How to complete this task: The stretch wanted below opens at the line containing "The client packs" and closes at the line containing "(** The options". Please return it exactly, with no other lines.

Data for review:

(** *** Storing *)

(** The writer has taken [s]; the hook has stored its blocks. *)
Definition stored (t : string) (s : string) (x : flushWriteCloser * (Z * D)) : Prop :=
  ∃ bs, wrote (newFlushWriteCloser bufSize) s x.1 bs ∧ writer_ok x.1 ∧ ¬ full x.1 ∧
    x.2.1 = wrap64 (Z.of_nat (length bs)) ∧ rows t x.2.2 = Some (file_rows bs).

Section table.
Context (t : string) (Ht : table_name t = true).
Let hook_sink : BlockSink (flush t) := @sql_sink D (store s_URL) zoo_blocks t Ht.

Lemma stored_write_piece s p x u y : stored t s x → write_piece (flush t) p x = (Ok u, y) → stored t (s +:+ p) y.
Proof.
  intros (bs & Hw & Hok & Hnf & Hrow & Hrows). destruct x as [w d]. unfold write_piece.
  intros ([n e] & [w1 d1] & Hrun & Hu)%st_bind_Ok. destruct e; [done|]. apply mret_Ok in Hu as [_ <-].
  destruct (@Writes_spec _ _ hook_sink [p] w d bs (w1, d1) Hok Hnf (conj Hrow Hrows)) as (new & Hw2 & [Hrow2 Hrows2] & Hok2 & Hnf2).
  { unfold Writes. cbn [eachS]. rewrite (st_bind_run _ _ _ tt (w1, d1)); [done|]. by rewrite (st_bind_run _ _ _ _ _ Hrun). }
  cbn in Hw2. rewrite str_app_nil_r in Hw2. exists (bs ++ new). split_and!; [by eapply wrote_trans|done..].
Qed.
Lemma stored_receive fuel reqs err q s x q' y :
  stored t s x → receive_model fuel (flush t) reqs err q x = (Ok q', y) →
  stored t (s +:+ str_concat (lq_ContentTar <$> reqs)) y ∧ err = None.
Proof.
  induction fuel as [|fuel IH] in reqs, q, s, x |- *; cbn [receive_model]; [done|]. intros Hs. destruct reqs as [|r reqs].
  - destruct err as [e|]; [|intros [_ <-]%mret_Ok; cbn; by rewrite str_app_nil_r].
    intros (u & x1 & Hp & Hr)%st_bind_Ok. apply (stored_write_piece _ _ _ _ _ Hs) in Hp. rewrite str_app_nil_r in Hp.
    by destruct (IH _ _ _ _ Hp Hr).
  - intros (u & x1 & Hp & Hr)%st_bind_Ok. apply (stored_write_piece _ _ _ _ _ Hs) in Hp.
    destruct (IH _ _ _ _ Hp Hr) as [Hst He]. split; [|done]. cbn. by rewrite str_app_assoc.
Qed.

(** *** What is done beside the file leaves it alone *)

Definition same_rows (d d' : D) : Prop := rows t d' = rows t d.
Local Instance same_rows_preorder : PreOrder same_rows.
Proof. split; [by intros d|intros x y z; unfold same_rows; congruence]. Qed.

Lemma rows_insert_model def name version url description metrics d u d' :
  plain name = true → plain version = true → plain url = true → plain description = true → plain metrics = true →
  db_Exec (insert_model def name version url description metrics) d = (Ok u, d') → rows t d' = rows t d.
Proof.
  intros Hn Hv Hu Hd Hm Hrun. destruct u. destruct (insert_model_law _ _ _ _ _ _ _ _ Hn Hv Hu Hd Hm Hrun) as (_ & _ & Hr). by apply Hr.
Qed.
Lemma rows_release_local q d u d' : clean_local q → release_local q d = (Ok u, d') → rows t d' = rows t d.
Proof.
  intros (Hn & Htag & Hc & Hd & Hm). unfold release_local.
  intros (u1 & d1 & [_ <-]%lift_Ok & Hr)%st_bind_Ok. destruct (Split _ ":") as [|image [|tag [|]]]; try done.
  apply st_bind_Ok in Hr as (u2 & d2 & [Hi <-]%lift_Ok & (u3 & d3 & [Hg <-]%lift_Ok & (def & d4 & Hdef & (u4 & d5 & Hins & Hsend)%st_bind_Ok)%st_bind_Ok)%st_bind_Ok).
  destruct u2, u3. apply checkImageURL_ok in Hi as [_ Hi%image_plain]. apply checkTag_ok in Hg as [_ Hg%tag_plain].
  rewrite (reply_rows t _ _ _ _ _ Hsend).
  rewrite (rows_insert_model _ _ _ "" _ _ _ _ _ (tag_plain _ Hn) (tag_plain _ Htag) eq_refl Hd Hm Hins).
  unfold find_def in Hdef. apply st_bind_Ok in Hdef as (coll & d6 & Hfst & Hsnd).
  apply first_id_same in Hfst; [|intros dx; apply select_repo_law; [by right; left|done..]].
  apply first_id_same in Hsnd; [|intros dx; by apply select_def_law]. by subst.
Qed.

(** *** The stored file *)

Lemma zoo_Create_Ok d w d' : zoo_Create t d = (Ok w, d') →
  w = newFlushWriteCloser bufSize ∧ rows t d' = Some [].
Proof.
  unfold zoo_Create, Create. rewrite decide_False by done. intros Hr%wrapS_Ok.
  exact (@newSQLWriter_Ok D (store s_URL) zoo_blocks s_Driver t Ht bufSize d w d' Hr).
Qed.
Lemma stored_new d : rows t d = Some [] → stored t "" (newFlushWriteCloser bufSize, (0, d)).
Proof.
  intros Hr. pose proof bufSize_pos. exists []. unfold writer_ok, full. cbn [fst snd buf cap newFlushWriteCloser str_len].
  split_and!; [apply wrote_refl; cbn|..]; done || lia.
Qed.
(* ===== verification/ZooMemory.v ===== *)
(** * A model zoo in the memory

    A database that reads the statements of the server, with its catalogue and its files in the
    memory: the laws of [ZooDB], [QuietWorld] and [Delivery] hold for it, and the theorems about
    the model zoo apply. *)

From S2P Require Import Prelude GoStrings GoState GoConv Base64 Sqlfs SqlfsFile Model ModelFile Shell World NormalStmt Steps Archive ZooServer ZooNames ZooFacts ZooRun ZooTransfer.

Local Open Scope Z_scope.

Record zoo_memory := mkZoo { zm_files : tables; zm_cat : catalogue; zm_sent : list (string * string * string) }.
Definition set_cat (c : catalogue) (d : zoo_memory) : zoo_memory := mkZoo (zm_files d) c (zm_sent d).
Definition set_files (f : tables) (d : zoo_memory) : zoo_memory := mkZoo f (zm_cat d) (zm_sent d).

(** ** Statements *)

Definition top_id (ids : list Z) : Z := foldr Z.max 0 ids.
Definition new_id (ids : list Z) : option Z :=
  let id := top_id ids + 1 in if decide (int64_range id) then Some id else None.

Definition add_repo (name version : string) (c : catalogue) : option (Z * catalogue) :=
  id ← new_id (rp_id <$> c_repos c);
  Some (id, mkCatalogue (c_repos c ++ [mkRepo id name version]) (c_defs c) (c_models c)).
Definition add_def (coll : string) (class args : string) (c : catalogue) : option catalogue :=
  '(_, p) ← list_find (λ p, pretty (rp_id p) = coll) (c_repos c);
  id ← new_id (df_id <$> c_defs c);
  Some (mkCatalogue (c_repos c) (c_defs c ++ [mkDef id (rp_id p) class args]) (c_models c)).
Definition add_model (def : string) (name version url description metrics : string) (c : catalogue) : option catalogue :=
  '(_, f) ← list_find (λ f, pretty (df_id f) = def) (c_defs c);
  id ← new_id (md_id <$> c_models c);
  Some (mkCatalogue (c_repos c) (c_defs c) (c_models c ++ [mkRow id (df_id f) name version url description metrics])).
Definition remove_defs (coll : string) (c : catalogue) : option catalogue :=
  let gone f := bool_decide (pretty (df_coll f) = coll) in
  if existsb (λ f, gone f && existsb (λ m, bool_decide (md_def m = df_id f)) (c_models c)) (c_defs c) then None
  else Some (mkCatalogue (c_repos c) (filter (λ f, pretty (df_coll f) ≠ coll) (c_defs c)) (c_models c)).
Definition remove_repo (id : string) (c : catalogue) : option catalogue :=
  if existsb (λ f, bool_decide (pretty (df_coll f) = id)) (c_defs c) then None
  else Some (mkCatalogue (filter (λ p, pretty (rp_id p) ≠ id) (c_repos c)) (c_defs c) (c_models c)).
Definition remove_models (name version : string) (c : catalogue) : catalogue :=
  mkCatalogue (c_repos c) (c_defs c) (filter (λ m, ¬ (md_name m = name ∧ md_version m = version)) (c_models c)).

(** Up to the character, behind the text. *)
Definition operand (pre : string) (e : ascii) (s : string) : option string :=
  s ← cut_prefix pre s; '(n, _) ← cut_at e s; Some n.

(** [None]: not a statement on the catalogue; [Some None]: it is refused. *)
Definition catalogue_statement (ts : list token) (c : catalogue) : option (option catalogue) :=
  match ts with
  | [Text u] =>
    match operand "DELETE FROM sqlflow_model_zoo.model_definitions WHERE model_coll_id=" ";" u,
          operand "DELETE FROM sqlflow_model_zoo.model_repos WHERE id=" ";" u with
    | Some coll, _ => Some (remove_defs coll c)
    | None, Some id => Some (remove_repo id c)
    | None, None =>
      if HasPrefix u "CREATE DATABASE IF NOT EXISTS " || HasPrefix u (char1 chr_nl +:+ char1 chr_nl +:+ "CREATE TABLE IF NOT EXISTS sqlflow_model_zoo.")
      then Some (Some c) else None
    end
  | [Text u; Literal a; Text v; Literal b; Text w] =>
    match operand "INSERT INTO sqlflow_model_zoo.model_definitions (model_coll_id, class_name, args_desc) VALUES (" "," u with
    | Some coll => Some (add_def coll a b c)
    | None => if decide (u = "DELETE FROM sqlflow_model_zoo.models WHERE name="%string) then Some (Some (remove_models a b c)) else Some None
    end
  | [Text u; Literal name; _; Literal version; _; Literal url; _; Literal description; _; Literal metrics; _] =>
    match operand "INSERT INTO sqlflow_model_zoo.models (model_def_id, name, version, url, description, metrics) VALUES (" "," u with
    | Some def => Some (add_model def name version url description metrics c)
    | None => Some None
    end
  | _ => None
  end.
Definition zoo_exec (sql : string) : st zoo_memory unit := λ d,
  match catalogue_statement (tokens sql) (zm_cat d) with
  | Some (Some c) => (Ok tt, set_cat c d)
  | Some None => (Fail refused, d)
  | None => match exec_statement sql (zm_files d) with Some f => (Ok tt, set_files f d) | None => (Fail refused, d) end
  end.
Definition zoo_insert (sql : string) : st zoo_memory Z := λ d,
  match tokens sql with
  | [Text _; Literal name; Text _; Literal version; Text _] =>
    match add_repo name version (zm_cat d) with Some (id, c) => (Ok id, set_cat c d) | None => (Fail refused, d) end
  | _ => (Fail refused, d)
  end.
Definition zoo_rows (ts : list token) (c : catalogue) : list row :=
  match ts with
  | [Text u; Literal a; Text _; Literal b; Text _] =>
    if decide (u = "SELECT id FROM sqlflow_model_zoo.model_definitions WHERE class_name="%string) then
      (id_row ∘ df_id) <$> filter (λ f, df_class f = a ∧ pretty (df_coll f) = b) (c_defs c)
    else (id_row ∘ rp_id) <$> filter (λ p, rp_name p = a ∧ rp_version p = b) (c_repos c)
  | _ => []
  end.
Definition zoo_query (sql : string) : st zoo_memory (list row) := λ d, (Ok (zoo_rows (tokens sql) (zm_cat d)), d).

#[export] Instance zoo_outside : Outside zoo_memory := {|
  Exec := zoo_exec;
  SelectBlocks q d := ((λ l, (l, None)) <$> or_fail (exec_select q (zm_files d)) refused, d);
  WriteCSV _ d := (Fail refused, d);
  csv_Name := "/tmp/sqlflow-sqlfs";
  CloseCSV d := (Ok tt, d);
  RunHdfs _ _ d := (Fail refused, d)
|}.
(** Models have no metadata here. *)
#[export] Instance zoo_models : ModelWorld zoo_memory := {|
  Json := unit;
  Encode _ := Ok "{}"%string;
  NewJson _ := Ok tt;
  MustString _ _ := ""%string;
  OpenAndConnectDB _ d := (Ok "mysql"%string, d);
  hive_params _ := None;
  TempFile := None;
  TarOut _ := ([], None);
  RunTar _ d := (Ok tt, d);
  ReadFile _ d := (Ok "{}"%string, d);
  CreateFile _ d := (Ok tt, d);
  TempDir d := (Ok "/tmp/x"%string, d);
  RemoveAll _ d := (Ok tt, d);
  Model.DownloadModel _ _ _ d := (Fail refused, d)
|}.
Definition no_perform {A} (c : call A) : st zoo_memory A := fail refused.
#[export] Instance zoo_calls : World zoo_memory := {| perform := @no_perform; Env := λ _, ""%string |}.
#[export] Instance zoo_world : ZooWorld zoo_memory := {|
  store _ := zoo_outside;
  models _ := zoo_models;
  Query _ := zoo_query;
  LastInsertId _ := zoo_insert;
  OpenDB _ := mret tt;
  CloseDB _ := mret tt;
  ioutil_TempDir _ _ := mret "/tmp/x"%string;
  os_RemoveAll _ := mret tt;
  os_Create _ := mret tt;
  fd_Write _ _ := mret tt;
  os_Mkdir _ _ := mret tt;
  os_IsNotExist _ := mret false;
  os_Getwd := mret "/"%string;
  os_Chdir _ := mret tt;
  ioutil_ReadDir _ := mret [];
  cmd_Start _ _ := mret 1;
  cmd_Wait _ := mret tt;
  ClosePipe := mret tt;
  http_Get _ := fail refused;
  Unmarshal_desc _ := Fail refused;
  SendAndClose _ _ := mret tt;
  SendModel n g s d := (Ok tt, mkZoo (zm_files d) (zm_cat d) (zm_sent d ++ [(n, g, s)]))
|}.
#[export] Instance zoo_files : Files zoo_memory := {|
  Walk _ _ := [];
  FileStat _ := mret tt;
  IsNotExist _ := true;
  MkdirAll _ _ := mret tt;
  ReadAll _ := mret ""%string;
  OpenFile _ _ := mret tt;
  WriteStart _ _ := mret tt;
  tar_gz _ := Fail refused;
  untar _ := ([], None)
|}.
#[export] Instance zoo_conn : ZooConn := {| s_URL := "mysql://zoo"; s_Driver := "mysql"; s_Hive := ("", "", "", "") |}%string.
#[export] Instance zoo_dsn : DSNParsers := {| maxcompute_project _ := Fail refused; alisa_project _ := Fail refused; hive_database _ := Fail refused |}.

(** ** Statements of sqlfs are not statements on the catalogue *)

Lemma tokens_one s : no_char chr_sq s = true → tokens s = [Text s].
Proof. apply (tokens_end ""). Qed.
Lemma no_sq_table t : plain_table t = true → no_char chr_sq t = true.
Proof.
  apply str_forall_impl. intros c Hc. apply negb_true_iff, bool_decide_eq_false. intros ->. by vm_compute in Hc.
Qed.
Lemma table_name_plain t : table_name t = true → plain_table t = true.
Proof.
  apply str_forall_impl. intros c. unfold table_char, tag_char, alnum. intros Hc.
  destruct (ascii_lower_letter _), (ascii_upper_letter _), (ascii_digit _); try done. cbn in *.
  apply bool_decide_eq_true. destruct (Z.eqb_spec (byte c) 95) as [He|He]; apply list_elem_of_In.
  - left. rewrite <- (of_byte_byte c), He. reflexivity.
  - right. right. left. apply Z.eqb_eq in Hc. rewrite <- (of_byte_byte c), Hc. reflexivity.
Qed.
Lemma b64_plain s : str_forall b64_output s = true → plain s = true.
Proof.
  apply str_forall_impl. intros c Hc. apply plain_char_cases. split; intros ->; by vm_compute in Hc.
Qed.
Lemma tokens_insert_block t n block : plain_table t = true → str_forall b64_output block = true →
  tokens (insert_block t n block) = [Text ("INSERT INTO " +:+ t +:+ " (id, block) VALUES(" +:+ pretty n +:+ ", "); Literal block; Text ")"]%string.
Proof.
  intros Ht%no_sq_table Hb%b64_plain.
  statement_tokens [("INSERT INTO " +:+ t +:+ " (id, block) VALUES(" +:+ pretty n +:+ ", ", block)]%string ")"%string.
Qed.
Lemma block_no_catalogue t sql c : plain_table t = true → block_statement t sql → catalogue_statement (tokens sql) c = None.
Proof.
  intros Ht. pose proof (no_sq_table _ Ht) as Hq. intros [->|[->|[[driver Hc]|(n & block & Hb & ->)]]].
  - unfold drop_stmt. rewrite tokens_one by (rewrite !no_sq_app, Hq; done). done.
  - unfold has_stmt. rewrite tokens_one by (rewrite !no_sq_app, Hq; done). done.
  - assert (∃ e, sql = "CREATE TABLE IF NOT EXISTS " +:+ t +:+ " " +:+ e ∧ no_char chr_sq e = true)%string as (e & -> & He).
    { unfold create_stmt in Hc. repeat case_decide; try done; injection Hc as <-; (eexists; split; [reflexivity|done]). }
    rewrite tokens_one by (rewrite !no_sq_app, Hq, He; done). done.
  - by rewrite tokens_insert_block.
Qed.
Lemma zoo_exec_block t sql d : plain_table t = true → block_statement t sql →
  zoo_exec sql d = match exec_statement sql (zm_files d) with Some f => (Ok tt, set_files f d) | None => (Fail refused, d) end.
Proof. intros Ht Hb. unfold zoo_exec. by rewrite (block_no_catalogue t). Qed.
(* ===== verification/ZooClient.v ===== *)
(** * The commands of the client for the model zoo (go/cmd/sqlflow/model_zoo_client.go, down_model.go)

    The client packs repositories, takes models out of the user's database, and lists what the
    server has, page by page.  The server is what the class [ZooService] says. *)

From S2P Require Import Prelude GoStrings GoState GoConv FeatureColumn Sqlfs SqlfsFile Model Response TableWriter LogWriter World Archive ZooServer.

Local Open Scope Z_scope.

(** The options that these commands look at. *)
Record zoo_options := mkZooOptions {
  zo_CertFile : string; zo_ModelZooServer : string; zo_DataSource : string; zo_RepoDir : string; zo_RepoName : string;
  zo_ModelName : string; zo_Version : string; zo_Description : string }.

(** gRPC: the connection and the calls; a call with a stream of requests gets all of them, since
    the errors of sending one are not looked at. *)
Class ZooService (D : Type) := {
  NewClientTLS : string → st D unit;
  grpc_Dial : string → bool → st D unit;
  CloseConn : st D unit;
  call_ReleaseModel : ReleaseModelRequest → st D ReleaseResponse;
  call_DropModel : ReleaseModelRequest → st D ReleaseResponse;
  call_DropModelRepo : ReleaseModelRepoRequest → st D ReleaseResponse;
  call_ListModels : ListModelRequest → st D (ListResponse ModelResponse);
  call_ListModelRepos : ListModelRequest → st D (ListResponse ModelRepoResponse);
  open_LocalStream : st D unit;
  send_LocalStream : list ReleaseModelLocalRequest → st D ReleaseResponse;
  open_RepoStream : st D unit;
  send_RepoStream : list ReleaseModelRepoRequest → st D ReleaseResponse;
  os_Remove : string → st D unit;
  Printed : string → st D unit
}.

(** ** Buffers *)

Fixpoint zeros (n : nat) : string := match n with O => "" | S n => String (of_byte 0) (zeros n) end.
(** The whole buffer after each read, up to the end of the file: a read that does not fill it
    leaves what was there. *)
Fixpoint whole_buffers (fuel : nat) (buf rest : string) : list string :=
  match fuel with
  | O => []
  | S fuel =>
    if decide (rest = ""%string) then [] else
    let buf := over (str_take (str_len buf) rest) buf in
    buf :: whole_buffers fuel buf (str_drop (str_len buf) rest)
  end.
Definition local_pieces (content : string) : list string :=
  whole_buffers (S (str_len content)) (zeros (Z.to_nat (1024 * 10))) content.

Section client.
Context `{ZooWorld D} `{!ZooService D} `{!Files D} `{Output D}.

(** With a certificate the error of dialing is assigned to a variable that ends with the block:
    there is no connection then, and using it panics. *)
Definition getModelZooServerConn (opts : zoo_options) : st D bool :=
  if decide (zo_ModelZooServer opts = ""%string) then fail (Errorf "Model Zoo server is not specified" [])
  else if decide (zo_CertFile opts = ""%string) then
    wrapS "create client error: %v" [] (grpc_Dial (zo_ModelZooServer opts) false) ≫= λ _, mret true
  else
    NewClientTLS (zo_CertFile opts) ≫= λ _,
    c ← attempt (grpc_Dial (zo_ModelZooServer opts) true);
    mret (match c with inl _ => true | inr _ => false end).
Definition with_conn {A} (opts : zoo_options) (m : st D A) : st D A :=
  conn ← getModelZooServerConn opts;
  if (conn : bool) then defer CloseConn m else lift Panic.

Definition answered (resp : ReleaseResponse) : st D unit :=
  if Success resp then mret tt else fail (Errorf (Message resp) []).

Definition releaseModel (opts : zoo_options) : st D unit :=
  with_conn opts (call_ReleaseModel (mkRelease (zo_ModelName opts) (zo_Version opts) (zo_Description opts) (zo_DataSource opts)) ≫= answered).
Definition deleteModel (opts : zoo_options) : st D unit :=
  with_conn opts (call_DropModel (mkRelease (zo_ModelName opts) (zo_Version opts) "" "") ≫= answered).
Definition checkModelZooParam (opts : zoo_options) : result unit :=
  if decide (zo_ModelZooServer opts = ""%string) then Fail (Errorf "you need to specify a model zoo server" []) else Ok tt.
Definition deleteRepo (opts : zoo_options) : st D unit :=
  lift (checkModelZooParam opts) ≫= λ _,
  with_conn opts (call_DropModelRepo (mkReleaseRepo (zo_RepoName opts) (zo_Version opts) "") ≫= answered).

Exercise answer:
    The client packs repositories, takes models out of the user's database, and lists what the
    server has, page by page.  The server is what the class [ZooService] says. *)

From S2P Require Import Prelude GoStrings GoState GoConv FeatureColumn Sqlfs SqlfsFile Model Response TableWriter LogWriter World Archive ZooServer.

Local Open Scope Z_scope.

(** The options that these commands look at. *)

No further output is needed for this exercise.